* [WORK INSTRUCTIONS] Below is a listing; restate from it, character for character, the lines beginning at the line holding "VFloat (m e : Z)" and ending at the line holding "Inductive exn : Type", both included.

### MATERIAL FOR THIS TASK

(** * mini-mvc-framework: a shallow embedding of the blog application

    The development follows [app.py] (models, controllers, the dispatch
    adapter, the route table and the transport handler) and the framework
    packages it imports ([core.request], [core.response], [core.router],
    [models.base], [models.fields], [controllers.model_controller]).

    Python objects are modelled as data: a [dict] used as a mapping is a
    [gmap], the ordered rows of a table and the entries of a JSON object are
    lists, an exception is a constructor of [exn] and a computation that
    reads the clock, touches the model storage and may raise is a value of
    the monad [py]. *)

From Stdlib Require Import ZArith Ascii String.
From stdpp Require Import base option list gmap strings pretty sorting.

Set Warnings "-register-all".
Open Scope string_scope.
Open Scope list_scope.
Open Scope Z_scope.

(** ** Python values *)

(** The values that travel through the application: what [json.loads]
    produces, what a model attribute holds, what a keyword argument is.
    A float is kept as its exact dyadic value [m * 2^e]. *)
Inductive value : Type :=
| VNone
| VBool (b : bool)
| VInt (n : Z)
| VFloat (m e : Z)
| VStr (s : string)
| VDatetime (t : Z)
| VList (l : list value)
| VDict (d : list (string * value)).

(** A JSON object as [json.loads] returns it: keys in document order. *)
Definition jobject : Type := list (string * value).

(** [dict(obj)] as a mapping; a key met twice keeps its last value. *)
Definition to_mapping (d : jobject) : gmap string value :=
  foldl (fun m kv => <[kv.1 := kv.2]> m) ∅ d.

(** ** Exceptions and results *)

Inductive exn : Type :=
| ValidationError (msg : string)
| ObjectDoesNotExist (msg : string)
| ValueError (msg : string)
| TypeError (msg : string)
| AttributeError (msg : string)
| UnicodeDecodeError (msg : string).

(** [str(e)] *)
Definition exn_str (e : exn) : string :=
  match e with
  | ValidationError m | ObjectDoesNotExist m | ValueError m
  | TypeError m | AttributeError m | UnicodeDecodeError m => m
  end.

Definition is_ValidationError (e : exn) : bool :=
  match e with ValidationError _ => true | _ => false end.

Definition is_ObjectDoesNotExist (e : exn) : bool :=
  match e with ObjectDoesNotExist _ => true | _ => false end.

Inductive result (A : Type) : Type :=
| Ok (a : A)
| Raise (e : exn).
Arguments Ok {A} a.
Arguments Raise {A} e.

Definition result_bind {A B} (r : result A) (k : A -> result B) : result B :=
  match r with
  | Ok a => k a
  | Raise e => Raise e
  end.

######

* [OUTPUT FOR THIS EXERCISE]
| VFloat (m e : Z)
| VStr (s : string)
| VDatetime (t : Z)
| VList (l : list value)
| VDict (d : list (string * value)).

(** A JSON object as [json.loads] returns it: keys in document order. *)
Definition jobject : Type := list (string * value).

(** [dict(obj)] as a mapping; a key met twice keeps its last value. *)
Definition to_mapping (d : jobject) : gmap string value :=
  foldl (fun m kv => <[kv.1 := kv.2]> m) ∅ d.

(** ** Exceptions and results *)

Inductive exn : Type :=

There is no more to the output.